(* ===== verification/Wire.v ===== *)
(** * The messages of [enu/daemon.h] as bytes

    [DataMessage] is written and read as raw memory, so its wire format is the
    layout of the C++ struct on the (little-endian, LP64) hosts the program
    supports: the layout is computed from the sizes of the fields by the
    System V rule. The padding bytes of the sender's object are unspecified
    and are an argument of the encoder. *)

From S2P Require Import Prelude.

(** [std::filesystem::file_type], whose underlying type is [signed char] in
    libstdc++ and libc++; a value outside the enumerators is [invalid]. *)
Inductive file_type :=
  | ft_none | not_found | regular | directory | symlink
  | block | character | fifo | socket | unknown
  | invalid (v : Z).

#[global] Instance file_type_eq_dec : EqDecision file_type.
Proof. solve_decision. Defined.

Definition file_type_code (t : file_type) : Z :=
  match t with
  | ft_none => 0 | not_found => -1 | regular => 1 | directory => 2 | symlink => 3
  | block => 4 | character => 5 | fifo => 6 | socket => 7 | unknown => 8
  | invalid v => v
  end.

Definition file_type_of (v : Z) : file_type :=
  match v with
  | 0 => ft_none | -1 => not_found | 1 => regular | 2 => directory | 3 => symlink
  | 4 => block | 5 => character | 6 => fifo | 7 => socket | 8 => unknown
  | _ => invalid v
  end.

(** A [signed char] that is not one of the enumerators' values. *)
Definition file_type_wf (t : file_type) : Prop :=
  -128 <= file_type_code t < 128 /\ file_type_of (file_type_code t) = t.

Record DataMessage := mkDataMessage {
  seq : Z;
  perms : Z;
  ftype : file_type;
  path_len : Z;
  fsize : Z
}.

Definition DataMessage_wf (m : DataMessage) : Prop :=
  fits 32 (seq m) /\ fits 32 (perms m) /\ file_type_wf (ftype m) /\
  fits 16 (path_len m) /\ fits 64 (fsize m).

Record DaemonInitMessage := mkDaemonInitMessage { base_port : Z; n_conns : Z }.

(** ** Struct layout *)

Definition align_up (a off : Z) : Z := (off + a - 1) / a * a.

(** Offsets of fields given by size (each aligned to its size). *)
Fixpoint offsets (off : Z) (sizes : list Z) : list Z :=
  match sizes with
  | [] => []
  | n :: rest => let o := align_up n off in o :: offsets (o + n) rest
  end.

Fixpoint struct_end (off : Z) (sizes : list Z) : Z :=
  match sizes with
  | [] => off
  | n :: rest => struct_end (align_up n off + n) rest
  end.

Definition struct_size (sizes : list Z) : Z :=
  align_up (foldr Z.max 1 sizes) (struct_end 0 sizes).

(** [seq], [perms], [ftype], [path_len], [fsize]; the flexible array [data]
    follows at [sizeof(DataMessage)]. *)
Definition DataMessage_sizes : list Z := [4; 4; 1; 2; 8].
Definition DataMessage_size : Z := struct_size DataMessage_sizes.
Definition DaemonInitMessage_sizes : list Z := [2; 2].
Definition DaemonInitMessage_size : Z := struct_size DaemonInitMessage_sizes.

Example DataMessage_layout :
  offsets 0 DataMessage_sizes = [0; 4; 8; 10; 16] /\ DataMessage_size = 24.
Proof. split; reflexivity. Qed.

(** ** Object representation *)

(** [hdr] as the [sizeof(hdr)] bytes at its address; [pad] are the bytes at
    offsets 9 and 12 to 15. *)
Definition encode_hdr (pad : byte * list byte) (m : DataMessage) : list byte :=
  le_split 4 (seq m) ++ le_split 4 (perms m) ++
  le_split 1 (file_type_code (ftype m)) ++ [pad.1] ++
  le_split 2 (path_len m) ++ pad.2 ++
  le_split 8 (fsize m).

(** The object of [n] bytes at offset [off]. *)
Definition load (bs : list byte) (off n : Z) : Z := le_combine (ztake n (zdrop off bs)).

(** Conversion to [signed char], the underlying type of [file_type]. *)
Definition schar (z : Z) : Z := (z + 128) mod 256 - 128.

(** [reinterpret_cast<DataMessage*>(buf)] and the loads of its members. *)
Definition decode_hdr (bs : list byte) : DataMessage :=
  mkDataMessage (load bs 0 4) (load bs 4 4)
    (file_type_of (schar (load bs 8 1))) (load bs 10 2) (load bs 16 8).

#[global] Arguments decode_hdr : simpl never.
#[global] Arguments encode_hdr : simpl never.

Definition encode_init (m : DaemonInitMessage) : list byte :=
  le_split 2 (base_port m) ++ le_split 2 (n_conns m).

Definition decode_init (bs : list byte) : DaemonInitMessage :=
  mkDaemonInitMessage (load bs 0 2) (load bs 2 2).

(** ** Lemmas *)

Lemma zlen_le_split n z : zlen (le_split n z) = Z.of_nat n.
Proof. unfold zlen. by rewrite length_le_split. Qed.
#[export] Hint Rewrite zlen_le_split : zlen.

Lemma zlen_encode_hdr pad m : zlen (pad.2) = 4 -> zlen (encode_hdr pad m) = DataMessage_size.
Proof. intros H. unfold encode_hdr. autorewrite with zlen. rewrite H. reflexivity. Qed.

Lemma load_field_mod pre x post off n :
  zlen pre = off ->
  load (pre ++ le_split n x ++ post) off (Z.of_nat n) = x mod 2 ^ (8 * Z.of_nat n).
Proof.
  intros <-. unfold load.
  rewrite zdrop_app_r, Z.sub_diag, zdrop_le_0 by lia.
  rewrite ztake_app_l, ztake_all by zl. rewrite le_combine_split. f_equal. f_equal. lia.
Qed.

Lemma load_field pre x post off n :
  zlen pre = off -> fits (8 * Z.of_nat n) x ->
  load (pre ++ le_split n x ++ post) off (Z.of_nat n) = x.
Proof. intros Hoff Hx. rewrite load_field_mod by done. by apply Z.mod_small. Qed.

Lemma load_ztake bs off n len :
  0 <= off -> 0 <= n -> off + n <= len -> load (ztake len bs) off n = load bs off n.
Proof.
  intros. unfold load. f_equal. unfold ztake, zdrop.
  rewrite skipn_firstn_comm, take_take. f_equal. lia.
Qed.

Lemma load_bound bs off n : 0 <= n -> 0 <= load bs off n < 2 ^ (8 * n).
Proof.
  intros Hn. unfold load. set (l := ztake _ _).
  pose proof (le_combine_bound l) as [Hl Hu]. split; [done|].
  eapply Z.lt_le_trans; [done|]. apply Z.pow_le_mono_r; [lia|].
  assert (zlen l <= n) by (subst l; zl). unfold zlen in *. lia.
Qed.

Lemma decode_hdr_ztake bs len :
  DataMessage_size <= len -> decode_hdr (ztake len bs) = decode_hdr bs.
Proof.
  change DataMessage_size with 24. intros. unfold decode_hdr.
  by rewrite !load_ztake by lia.
Qed.

Lemma schar_mod z : schar (z mod 2 ^ 8) = schar z.
Proof. unfold schar. change (2 ^ 8) with 256. by rewrite Zplus_mod_idemp_l. Qed.

Lemma schar_small z : -128 <= z < 128 -> schar z = z.
Proof. intros. unfold schar. rewrite Z.mod_small; lia. Qed.

Lemma decode_encode_hdr pad m rest :
  zlen (pad.2) = 4 -> DataMessage_wf m -> decode_hdr (encode_hdr pad m ++ rest) = m.
Proof.
  destruct m as [s p t l f], pad as [p1 p2]. unfold DataMessage_wf. cbn.
  intros Hp (Hs & Hperm & [Ht1 Ht2] & Hl & Hf).
  unfold decode_hdr, encode_hdr. cbn [seq perms ftype path_len fsize fst snd].
  rewrite <- !app_assoc. f_equal.
  - by apply (load_field [] s).
  - by apply (load_field (le_split 4 s) p).
  - rewrite app_assoc. rewrite (load_field_mod _ _ _ 8 1) by zl.
    by rewrite schar_mod, schar_small, Ht2.
  - rewrite 3!app_assoc. apply (load_field _ l _ 10 2); [zl|done].
  - rewrite 5!app_assoc. apply (load_field _ f _ 16 8); [zl|done].
Qed.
________________________________________
The line with "- by apply (load_field [] s)." marks where to start. Transcribe from there through the final line of the records, exactly and with nothing added.

• ANSWER BOX
  - by apply (load_field [] s).
  - by apply (load_field (le_split 4 s) p).
  - rewrite app_assoc. rewrite (load_field_mod _ _ _ 8 1) by zl.
    by rewrite schar_mod, schar_small, Ht2.
  - rewrite 3!app_assoc. apply (load_field _ l _ 10 2); [zl|done].
  - rewrite 5!app_assoc. apply (load_field _ f _ 16 8); [zl|done].
Qed.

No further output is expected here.